Geohealth. 2023 Apr 29;7(5):e2022GH000770. doi: 10.1029/2022GH000770. eCollection 2023 May.


The world's large lakes and their life-supporting services are rapidly threatened by eutrophication in the warming climate during the Anthropocene. Here, MODIS-Aqua level 3 chlorophyll-a data (2018-2021) were used to monitor trophic state in our planet's largest lake, that is, the Caspian Sea that accounts for approximately 40% of the total lacustrine waters on Earth. We also used the in situ measurements of chlorophyll-a data (2009-2019) to further verify the accuracy of the data derived from the MODIS-Aqua and to explore the deep chlorophyll-a maxima (DCMs) in the south Caspian Sea. Our findings show an acceptable agreement between the chlorophyll-a data derived from the MODIS-Aqua and those measured in situ in the coast of Iran (coefficient of determination = 0.71). The oligotrophic, mesotrophic, and eutrophic states cover 66%, 20%, and 13% of the sea surface area, respectively.
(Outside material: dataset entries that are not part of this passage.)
(** What MRET does to [MSTATUS] and [EXTRAFLAGS]. *)
Definition mret_csrs (c : csr_file) : csr_file :=
  let startmstatus := MSTATUS c in
  let startextraflags := EXTRAFLAGS c in
  let c := set_MSTATUS (Z.lor (Z.lor (Z.shiftr (Z.land startmstatus 0x80) 4)
             (u32 (Z.shiftl (Z.land startextraflags 3) 11))) 0x80) c in
  set_EXTRAFLAGS (Z.lor (Z.land startextraflags (not32 3)) (Z.land (Z.shiftr startmstatus 11) 3)) c.

Definition op_system (s : CPUState) : outcome :=
  let csrno := Z.shiftr ir 20 in
  let microop := funct3 in
  if test microop 3 then Go (op_csr csrno microop s)
  else if microop =? 0 then
    if csrno =? 0x105 then
      Ret (on_csrs (fun c => set_PC (u32 (pc0 + 4))
             (set_EXTRAFLAGS (Z.lor (EXTRAFLAGS c) 4) (set_MSTATUS (Z.lor (MSTATUS c) 8) c))) s) 1
    else if Z.land csrno 0xff =? 0x02 then
      Go (mkL (on_csrs mret_csrs s) 0 0 (u32 (MEPC (csrs s) - 4)) 0)
    else
      Go (mkL s 0 0 pc0
        match csrno with
        | 0 => if test (EXTRAFLAGS (csrs s)) 3 then 11 + 1 else 8 + 1
        | 1 => 3 + 1
        | _ => 2 + 1
        end)
  else Go (mkL s rd_field 0 pc0 (2 + 1)).

(** *** RV32A *)

(** The value to write and whether to write it; the trap; [rval]; the
    reservation kept in [EXTRAFLAGS]. *)
Definition amo_op (irmid rs1 rs2 rval : Z) (s : CPUState) : CPUState * Z * Z * bool * Z :=
  match irmid with
  | 2 => (on_csrs (fun c => set_EXTRAFLAGS
            (Z.lor (Z.land (EXTRAFLAGS c) 0x07) (u32 (Z.shiftl rs1 3))) c) s, rval, rs2, false, 0)
  | 3 =>
      let fail := negb (Z.shiftr (EXTRAFLAGS (csrs s)) 3 =? Z.land rs1 0x1fffffff) in
      (s, Z.b2z fail, rs2, negb fail, 0)
  | 1 => (s, rval, rs2, true, 0)
  | 0 => (s, rval, u32 (rs2 + rval), true, 0)
  | 4 => (s, rval, Z.lxor rs2 rval, true, 0)
  | 12 => (s, rval, Z.land rs2 rval, true, 0)
  | 8 => (s, rval, Z.lor rs2 rval, true, 0)
  | 16 => (s, rval, if signed 32 rs2 <? signed 32 rval then rs2 else rval, true, 0)
  | 20 => (s, rval, if signed 32 rval <? signed 32 rs2 then rs2 else rval, true, 0)
  | 24 => (s, rval, if rs2 <? rval then rs2 else rval, true, 0)
  | 28 => (s, rval, if rval <? rs2 then rs2 else rval, true, 0)
  | _ => (s, rval, rs2, false, 2 + 1)
  end.

Definition op_amo (s : CPUState) : option locals :=
  let rs1 := REG s rs1_field in
  let rs2 := REG s rs2_field in
  let irmid := Z.land (Z.shiftr ir 27) 0x1f in
  let rs1 := u32 (rs1 - mem_offset s) in
  if u32 (mem_size s - 3) <=? rs1 then
    Some (mkL s rd_field (u32 (rs1 + mem_offset s)) pc0 (7 + 1))
  else
    rval ← load s rs1 4;
    let '(s, rval, rs2, dowrite, trap) := amo_op irmid rs1 rs2 rval s in
    s ← (if dowrite : bool then store rs1 4 rs2 s else Some s);
    Some (mkL s rd_field rval pc0 trap).

(** The [switch] on the opcode. *)
Definition execute (s : CPUState) : option outcome :=
  match Z.land ir 0x7f with
  | 0x37 => Some (Go (mkL s rd_field (Z.land ir 0xfffff000) pc0 0))
  | 0x17 => Some (Go (mkL s rd_field (u32 (pc0 + Z.land ir 0xfffff000)) pc0 0))
  | 0x6f => Some (Go (op_jal s))
  | 0x67 => Some (Go (op_jalr s))
  | 0x63 => Some (Go (op_branch s))
  | 0x03 => l ← op_load s; Some (Go l)
  | 0x23 => op_store s
  | 0x13 => Some (Go (op_alu s))
  | 0x33 => Some (Go (op_alu s))
  | 0x0f => Some (Go (mkL s 0 0 pc0 0))
  | 0x73 => Some (op_system s)
  | 0x2f => l ← op_amo s; Some (Go l)
  | _ => Some (Go (mkL s rd_field 0 pc0 (2 + 1)))
  end.

End Step.

(** ** One step *)

(** The counter and the comparison with [timermatch]. *)
Definition timer_tick (elapsedUs : Z) (c : csr_file) : csr_file :=
  let new_timer := u32 (TIMERL c + elapsedUs) in
  let c := if new_timer <? TIMERL c then set_TIMERH (u32 (TIMERH c + 1)) c else c in
  let c := set_TIMERL new_timer c in
  let timer := Z.lor (u64 (Z.shiftl (TIMERH c) 32)) (TIMERL c) in
  let timermatch := Z.lor (u64 (Z.shiftl (TIMERMATCHH c) 32)) (TIMERMATCHL c) in
  if (negb (TIMERMATCHH c =? 0) || negb (TIMERMATCHL c =? 0)) && (timermatch <? timer)
  then set_MIP (Z.lor (MIP c) (Z.shiftl 1 7)) (set_EXTRAFLAGS (Z.land (EXTRAFLAGS c) (not32 4)) c)
  else set_MIP (Z.land (MIP c) (not32 (Z.shiftl 1 7))) c.

(** From the label [cycle_end]. *)
Definition take_trap (trap rval pc : Z) (c : csr_file) : Z * csr_file :=
  if trap =? 0 then (pc, c)
  else
    let '(pc, c) :=
      if test trap 0x80000000 then (u32 (pc + 4), set_MTVAL 0 (set_MCAUSE trap c))
      else (pc, set_MTVAL (if (5 <? trap) && (trap <=? 8) then rval else pc)
                  (set_MCAUSE (u32 (trap - 1)) c)) in
    let c := set_MEPC pc c in
    let c := set_MSTATUS (Z.lor (u32 (Z.shiftl (Z.land (MSTATUS c) 0x08) 4))
               (u32 (Z.shiftl (Z.land (EXTRAFLAGS c) 3) 11))) c in
    let pc := u32 (MTVEC c - 4) in
    let c := set_EXTRAFLAGS (Z.lor (EXTRAFLAGS c) 3) c in
    (u32 (pc + 4), c).

Definition cycle_end (trap rval pc cycle : Z) (s : CPUState) : CPUState * Z :=
  let '(pc, c) := take_trap trap rval pc (csrs s) in
  let c := if cycle <? CYCLEL c then set_CYCLEH (u32 (CYCLEH c + 1)) c else c in
  (on_csrs (fun _ => set_PC pc (set_CYCLEL cycle c)) s, 0).

(** After the [switch]. *)
Definition writeback (cycle : Z) (l : locals) : CPUState * Z :=
  if negb (trap l =? 0) then cycle_end (trap l) (rval l) (pc l) cycle (l_st l)
  else
    let s := if negb (rdid l =? 0) then set_REG (rdid l) (rval l) (l_st l) else l_st l in
    cycle_end 0 (rval l) (u32 (pc l + 4)) cycle s.

Definition rv32ima_step (s : CPUState) (elapsedUs : Z) : option (CPUState * Z) :=
  let s := on_csrs (timer_tick elapsedUs) s in
  let c := csrs s in
  if test (EXTRAFLAGS c) 4 then Some (s, 1)
  else
    let pc := PC c in
    let cycle := CYCLEL c in
    if test (MIP c) (Z.shiftl 1 7) && test (MIE c) (Z.shiftl 1 7) && test (MSTATUS c) 0x8 then
      Some (cycle_end 0x80000007 0 (u32 (pc - 4)) cycle s)
    else
      let cycle := u32 (cycle + 1) in
      let ofs_pc := u32 (pc - mem_offset s) in
      if mem_size s <=? ofs_pc then Some (cycle_end (1 + 1) 0 pc cycle s)
      else if test ofs_pc 3 then Some (cycle_end (1 + 0) 0 pc cycle s)
      else
        ir ← load s ofs_pc 4;
        o ← execute ir pc cycle s;
        match o with
        | Ret s r => Some (s, r)
        | Go l => Some (writeback cycle l)
        end.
The DCMs are dominantly regulated by water transparency and they generally observe at depths of less than 20 and 30 m during the cold (autumn and winter) and warm (spring and summer) seasons, respectively. Our results suggest an ever-increasing chlorophyll-a in the shallow zones (i.e., coasts) and even in deep regions of the sea, mainly due to nutrient inputs from the Volga river delta. Alarming increase of chlorophyll-a in this transboundary lake can amplify eutrophication under the lens of global warming and further threaten the lake ecosystem's health, where almost all legal agreements have not yet been implemented to protect the lake environment and its rich resources.